Hello. Thanks for any help in advance.
just having trouble with the method of eliminating θ from the following pairs of equations:
a. x = 2 cosθ, y = 2 sin θ
b. x = b tan, y = a sec θ
The key is to use the many forms of the Pythagorean Identity - in this case $\displaystyle \sin^2{\theta} + \cos^2{\theta} = 1$ and $\displaystyle \tan^2{\theta} + 1 = \sec^2{\theta}$.

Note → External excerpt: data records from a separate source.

(* ===== verification/RunWitnesses.v ===== *)
(** * RunWitnesses: an update and a restart on simulated hosts

    A host with a stash stack and a log of what was done to it, on which the git
    transaction, the planner and the engine run together: the engine plans with
    the planner and pulls with the transaction.  A host on which a unit is
    restarted and does not come up again. *)

From S2P Require Import Prelude PyStr PyText PyDict PyTime Models UpdateModel Receipts ExecutorService Restart.
From S2P Require Import Health UpdateIdentity ComposeAdapter GitTransaction UpdatePlanner UpdateEngine.
From Stdlib Require Import Ascii String ZArith Lia.
From stdpp Require Import base strings gmap list.

Local Open Scope string_scope.
Local Open Scope Z_scope.
Local Open Scope aipm_scope.

Record host := { h_stashes : list string; h_dirty : bool; h_done : list string }.
Definition h_log (what : string) : M host unit :=
  modifyM (λ h, {| h_stashes := h_stashes h; h_dirty := h_dirty h; h_done := (h_done h ++ [what])%list |}).

Definition h_repository : M host GitRepository :=
  do h <- getM;;
  retM {| gr_exists := true; gr_branch := Some "main"; gr_current_sha := Some "0a1b"; gr_remote_sha := Some "0a1b";
          gr_remote_url := Some "https://example.org/web.git"; gr_dirty := h_dirty h; gr_detached := false;
          gr_ahead := 0; gr_behind := 1; gr_modified_files := if h_dirty h then ["notes.txt"] else [];
          gr_untracked_files := []; gr_conflicted_files := []; gr_stashes := h_stashes h; gr_last_fetch := None;
          gr_last_commit_message := None; gr_last_commit_author := None |}.
Definition h_git : GitOps host :=
  {| go_repository := h_repository;
     go_stash := modifyM (λ h, {| h_stashes := if h_dirty h then "aipm-update" :: h_stashes h else h_stashes h;
                                  h_dirty := false; h_done := h_done h |});
     go_fetch := h_log "fetch"; go_pull := h_log "pull"; go_apply_stash := h_log "apply";
     go_conflicted_files := retM [];
     go_drop_stash := do h <- getM;;
                      match h_stashes h with
                      | [] => raiseM GitTransactionError
                      | _ :: rest => modifyM (λ h, {| h_stashes := rest; h_dirty := true; h_done := h_done h |})
                      end |}.
#[local] Instance h_git_laws : StashLaws h_git h_stashes.
Proof.
  split; intros w w' r.
  - intros [= <- <-]. split; [done|by left].
  - intros [= <- <-]. cbn. destruct (h_dirty w); [right; eauto|by left].
  - by intros [= <- <-].
  - by intros [= <- <-].
  - by intros [= <- <-].
  - by intros [= <- <-].
  - cbn. unfold bindM, getM. destruct (h_stashes w) as [|x rest] eqn:E.
    + by intros [= <- <-].
    + intros [= <- <-]. eauto.
Defined.

Definition no_text (e : exn) : string := "error".
Definition ex_host : host := {| h_stashes := ["mine"]; h_dirty := true; h_done := [] |}.

Lemma operator_stashes_kept_witness :
  ∃ w' r, run_transaction h_git no_text true true true ex_host = (w', Ok (Committed r)) ∧
    h_stashes w' = ["mine"] ∧ gt_stash_applied r = true ∧ h_done w' = ["fetch"; "pull"; "apply"].
Proof.
  pose proof (operator_stashes_kept h_git no_text h_stashes true true true ex_host) as H.
  destruct (run_transaction h_git no_text true true true ex_host) as [w' res] eqn:E.
  vm_compute in E. injection E as <- <-. destruct H as (_ & Ha & _ & _ & _ & Ht).
  assert (truthful h_git h_stashes) as Htrue by (by intros w w' g [= _ <-]).
  eexists _, _. split; [reflexivity|]. split; [exact (Ht Htrue)|]. by rewrite Ha.
Defined.

(** A provider whose first report failed, on a host with nothing to stash: the
    transaction applies and drops the entry of the operator, and commits. *)
Definition failing_git : GitOps host :=
  {| go_repository := do r <- h_repository;;
       do h <- getM;;
       do_ h_log "status";;
       retM (if bool_decide (h_done h = []) then
               {| gr_exists := false; gr_branch := None; gr_current_sha := None; gr_remote_sha := None;
                  gr_remote_url := None; gr_dirty := false; gr_detached := false; gr_ahead := 0; gr_behind := 0;
                  gr_modified_files := []; gr_untracked_files := []; gr_conflicted_files := []; gr_stashes := [];
                  gr_last_fetch := None; gr_last_commit_message := None; gr_last_commit_author := None |}
             else r);
     go_stash := go_stash h_git; go_fetch := go_fetch h_git; go_pull := go_pull h_git;
     go_apply_stash := go_apply_stash h_git; go_conflicted_files := go_conflicted_files h_git;
     go_drop_stash := go_drop_stash h_git |}.
Definition ex_clean_host : host := {| h_stashes := ["mine"]; h_dirty := false; h_done := [] |}.
Lemma degraded_report_drops_operator_stash :
  ∃ w' r, run_transaction failing_git no_text true true true ex_clean_host = (w', Ok (Committed r)) ∧
    gt_success r = true ∧ h_stashes w' = [] ∧ h_done w' = ["status"; "status"; "fetch"; "pull"; "apply"].
Proof. eexists _, _. vm_compute. by split_and!. Qed.

(** ** Planning and executing *)

Definition ex_project : Project :=
  {| pj_name := "web"; pj_path := "/srv/web";
     pj_capabilities := {| pc_has_compose := true; pc_has_git := true; pc_has_systemd := false; pc_systemd_units := [] |};
     pj_compose_files := ["/srv/web/compose.yml"]; pj_git := None; pj_systemd_units := [] |}.
Definition ex_health : HealthReport :=
  {| hr_project := "web"; hr_score := 100; hr_state := HS_HEALTHY; hr_critical := 0; hr_high := 0; hr_warning := 0;
     hr_info := 0; hr_findings := []; hr_recommendations := [] |}.
Definition h_planner : PlannerOps host :=
  {| po_get_project := λ _, retM ex_project;
     po_analyze := λ _, retM ex_health;
     po_prepare_update := λ _, do h <- getM;;
        retM {| gp_proceed := true; gp_stash_required := h_dirty h; gp_fetch_required := true; gp_pull_required := true;
                gp_review_required := false; gp_rollback_required := false; gp_reasons := [] |};
     po_repository := λ _, h_repository;
     po_is_file := λ f, retM (str_eqb f "/srv/web/compose.yml");
     po_read_compose := λ _, retM (Document ["web"; "db"]);
     po_validate_trust := λ _ _, retM (false, "no such unit", None);
     po_probe := λ _, None |}.
#[local] Instance h_planner_reads : PlannerReads h_planner.
Proof. by split. Defined.

Definition ex_plan_run := Eval vm_compute in plan_update h_planner "web" false ex_host.
Lemma plan_consistent_witness :
  ∃ up, plan_update h_planner "web" false ex_host = (ex_host, Ok up) ∧ up_proceed up = true ∧
    up_approval_required up = true ∧ up_risk up ≠ RISK_BLOCKED ∧ up_stash_required up = true ∧
    runtime_covered h_planner ex_project ex_host.
Proof.
  assert (∃ w' up, plan_update h_planner "web" false ex_host = (w', Ok up) ∧ up_proceed up = true ∧
    up_stash_required up = true) as (w' & up & E & Hup & Hst) by (eexists _, _; vm_compute; split_and!; reflexivity).
  pose proof (plan_consistent h_planner "web" false ex_host w' up E) as (p & Hp & -> & _ & _ & Hr & Ha & _ & _ & _ & Hrun).
  injection Hp as <-. exists up. split; [exact E|]. split; [exact Hup|].
  split; [by rewrite Ha, Hup|]. split; [intros Hb; apply Hr in Hb; congruence|].
  split; [exact Hst|]. apply (Hrun Hup).
Defined.

Definition h_engine : EngineOps host :=
  {| eo_now := retM 0; eo_plan := plan_update h_planner; eo_get_project := λ _, retM ex_project;
     eo_create_snapshot := λ _, do_ h_log "snapshot";; retM "/var/aipm/web.tar.gz";
     eo_git_transaction := λ _, run_transaction h_git no_text;
     eo_is_file := λ _, retM false;
     eo_runner := λ _ _, raiseM OSError;
     eo_compose_up := λ _, h_log "up";
     eo_analyze := λ _, retM ex_health;
     eo_write_audit := λ a, do_ h_log ("audit " ++ ua_outcome a);; retM "/var/aipm/audit.json";
     eo_restore := λ _ _, raiseM RestoreError;
     eo_python := "python3" |}.

Definition ex_update_plan : option UpdatePlan := match snd ex_plan_run with Ok up => Some up | Raise _ => None end.
Definition ex_digest : string := Eval vm_compute in
  match ex_update_plan with
  | Some up => match update_plan_digest up with Ok d => d | Raise _ => "" end
  | None => ""
  end.
Definition ex_contract : ExecutionContract :=
  {| ec_project_name := "web"; ec_plan_digest := ex_digest; ec_confirmation_id := "00112233445566778899aabbccddeeff" |}.

Definition ex_run := Eval vm_compute in
  execute_update h_engine no_text "web" false true None (Some ex_contract) ex_host.
Lemma ex_run_steps : h_done (fst ex_run) = ["snapshot"; "fetch"; "pull"; "apply"; "up"; "audit success"].
Proof. reflexivity. Qed.

Lemma update_success_means_witness :
  ∃ w' a, execute_update h_engine no_text "web" false true None (Some ex_contract) ex_host = (w', Ok a) ∧
    ua_outcome a = "success" ∧ up_proceed (ua_plan a) = true ∧
    update_plan_digest (ua_plan a) = Ok (ec_plan_digest ex_contract).
Proof.
  assert (∃ w' a, execute_update h_engine no_text "web" false true None (Some ex_contract) ex_host = (w', Ok a))
    as (w' & a & E) by (eexists _, _; vm_compute; reflexivity).
  pose proof (update_success_means h_engine no_text "web" true None (Some ex_contract) ex_host w' a E)
    as (_ & Ho & Hp & _ & _ & Hc & _).
  exists w', a. split; [exact E|]. split; [exact Ho|]. split; [exact Hp|]. apply (Hc ex_contract eq_refl).
Defined.

(** The same host seen up to the audit log. *)
Definition same_but_audits (h h' : host) : Prop :=
  h_stashes h' = h_stashes h ∧ h_dirty h' = h_dirty h ∧
  ∃ l, h_done h' = (h_done h ++ l)%list ∧ Forall (λ what, ∃ o, what = "audit " ++ o) l.
#[local] Instance same_but_audits_pre : PreOrder same_but_audits.
Proof.
  split.
  - intros h. split_and!; [done|done|]. exists []. by rewrite app_nil_r.
  - intros a b c (H1 & H2 & l & H3 & Hl) (H4 & H5 & l' & H6 & Hl'). split_and!; [congruence..|].
    exists (l ++ l')%list. rewrite H6, H3, (assoc_L app). split; [done|]. by apply Forall_app.
Defined.

(** A dry run writes an audit record and nothing else. *)
Lemma mutation_needs_bound_plan_witness :
  let '(w', res) := execute_update h_engine no_text "web" true true None None ex_host in
  (∃ a, res = Ok a ∧ ua_outcome a = "planned") ∧ h_stashes w' = ["mine"] ∧ h_done w' = ["audit planned"].
Proof.
  destruct (execute_update h_engine no_text "web" true true None None ex_host) as [w' res] eqn:E.
  destruct (mutation_needs_bound_plan h_engine no_text same_but_audits "web" true true None None ex_host w' res)
    as [(H1 & H2 & _)|[Hd _]].
  - intros w1 w2 r [= <- _]. reflexivity.
  - intros n d w1 w2 r E1. assert (w2 = w1) as ->; [|reflexivity].
    refine (reads_Ok _ _ _ _ _ E1). apply plan_update_reads. apply _.
  - intros a w1 w2 r [= <- _]. split_and!; [done|done|]. exists ["audit " ++ ua_outcome a]. split; [done|].
    constructor; [eauto|constructor].
  - exact E.
  - rewrite H1. vm_compute in E. injection E as <- <-. split; [by eexists|]. split; reflexivity.
  - discriminate Hd.
Defined.

(** ** A restarted unit *)

(** A host that logs its commands; its unit does not come up again. *)
Definition broken_unit (argv : list string) : M (list (list string)) SubprocessResult := λ d,
  ((d ++ [argv])%list,
   Ok {| sb_returncode := 0; sb_stdout_bounded := "LoadState=loaded
ActiveState=" ++ (if bool_decide (d = []) then "active" else "failed") ++ "
SubState=x
"; sb_stderr_bounded := ""; sb_timed_out := false |}).
Definition ex_unit : SystemdRestartPolicy :=
  {| sp_environment := "staging"; sp_target_id := "telemetry"; sp_unit_id := "telemetry";
     sp_canonical_unit_name := "aipm-telemetry.service"; sp_policy_version := "policy-v1" |}.
Definition ex_envelope : ExecutionEnvelope :=
  {| ee_protocol_version := ENVELOPE_VERSION; ee_action_id := "action-7"; ee_action_version := 1;
     ee_capability_id := "restart_allowlisted_systemd_unit"; ee_capability_version := "1";
     ee_target_id := "telemetry"; ee_environment := "staging"; ee_unit_name := "aipm-telemetry.service";
     ee_contract_digest := "c0ffee"; ee_fencing_token := 3; ee_lease_id := "lease-7";
     ee_issued_at := "2026-09-20T01:00:00+00:00"; ee_expires_at := "2026-09-20T01:05:00+00:00" |}.
Definition ex_restart_env (id : string) : executor_env :=
  {| xe_claim_db := DB_OK; xe_get_db := DB_OK; xe_complete_db := DB_OK; xe_reload_db := DB_OK;
     xe_receipt_id := id; xe_claimed_at := "t0"; xe_completed_at := "t1"; xe_now := None |}.
Definition ex_restart_clock : datetime := 739878 * us_per_day + seconds 3660.
Definition ex_quiet : executor_store (list (list string)) :=
  {| xs_receipts := ∅; xs_host := []; xs_dispatched := [] |}.
#[local] Notation ex_restart env := (execute_restart broken_unit [("telemetry", ex_unit)] "systemctl" ex_unit
                                       env ex_restart_clock ex_envelope).

(** The unit is observed failed after its restart, and the call reports success:
    nothing reads the verification. *)
Lemma failed_unit_reported_restarted :
  check_ExecutionEnvelope ex_envelope = Ok ex_envelope ∧
  new_SystemdRestartProvider [ex_unit] = Ok [("telemetry", ex_unit)] ∧
  ∃ w' x, ex_restart (ex_restart_env "r1") ex_quiet = (w', Ok x) ∧ sx_outcome x = "succeeded" ∧
    length (xs_host w') = 3%nat ∧
    (∃ snap, snd (observe_unit broken_unit "systemctl" ex_unit ex_restart_clock (xs_host w')) = Ok snap ∧
             us_active_state snap = "failed").
Proof. split; [vm_compute; reflexivity|]. split; [reflexivity|]. eexists _, _. split; [vm_compute; reflexivity|].
  split; [reflexivity|]. split; [reflexivity|]. eexists. split; [vm_compute; reflexivity|reflexivity]. Defined.

(** The same envelope a second time: no second restart. *)
Lemma restarts_happen_once_witness :
  ∃ w', (run_restarts broken_unit [("telemetry", ex_unit)] "systemctl" ex_unit
           [(ex_restart_env "r1", ex_restart_clock, ex_envelope); (ex_restart_env "r2", ex_restart_clock, ex_envelope)]
           ex_quiet).1 = w' ∧
    xs_dispatched w' = [("action-7", 3)] ∧ is_Some (xs_receipts w' !! ("action-7", 3)).
Proof.
  pose proof (restarts_happen_once broken_unit [("telemetry", ex_unit)] "systemctl" ex_unit
    [(ex_restart_env "r1", ex_restart_clock, ex_envelope); (ex_restart_env "r2", ex_restart_clock, ex_envelope)]
    ex_quiet) as (_ & new & Hd & _ & Hn).
  eexists. split; [reflexivity|]. assert (new = [("action-7", 3)]) as ->.
  { change (xs_dispatched ex_quiet) with (@nil (string * Z)) in Hd. rewrite app_nil_r in Hd. rewrite <- Hd.
    vm_compute. reflexivity. }
  split; [rewrite Hd; reflexivity|]. by apply (Hn ("action-7", 3) ltac:(by left)).
Defined.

(a) $\displaystyle x = 2\cos{\theta}, y = 2\sin{\theta}$
$\displaystyle x^2 = 4\cos^2{\theta}, y^2 = 4\sin^2{\theta}$
$\displaystyle x^2 + y^2 = 4\cos^2{\theta} + 4\sin^2{\theta}$
$\displaystyle x^2 + y^2 = 4(\cos^2{\theta} + \sin^2{\theta})$
$\displaystyle x^2 + y^2 = 4\cdot 1$
$\displaystyle x^2 + y^2 = 4$.
Can you follow a similar process for (b)?
You're on the right track. Remember that $\displaystyle \tan^2{\theta} + 1 = \sec^2{\theta}$, so $\displaystyle \sec^2{\theta} - \tan^2{\theta} = 1$.
If $\displaystyle x = b\tan{\theta}, y = a\sec{\theta}$
then $\displaystyle x^2 = b^2\tan^2{\theta}, y^2 = a^2\sec^2{\theta}$
$\displaystyle a^2x^2 = a^2b^2\tan^2{\theta}, b^2y^2 = a^2b^2\sec^2{\theta}$.
$\displaystyle a^2b^2\sec^2{\theta} - a^2b^2\tan^2{\theta} = b^2y^2 - a^2x^2$
$\displaystyle a^2b^2(\sec^2{\theta} - \tan^2{\theta}) = b^2y^2 - a^2x^2$
$\displaystyle a^2b^2\cdot 1 = b^2y^2 - a^2x^2$
$\displaystyle a^2b^2 = b^2y^2 - a^2x^2$
$\displaystyle 1 = \frac{b^2y^2 - a^2x^2}{a^2b^2}$
$\displaystyle \frac{b^2y^2}{a^2b^2} - \frac{a^2x^2}{a^2b^2} = 1$
$\displaystyle \frac{y^2}{a^2} - \frac{x^2}{b^2} = 1$.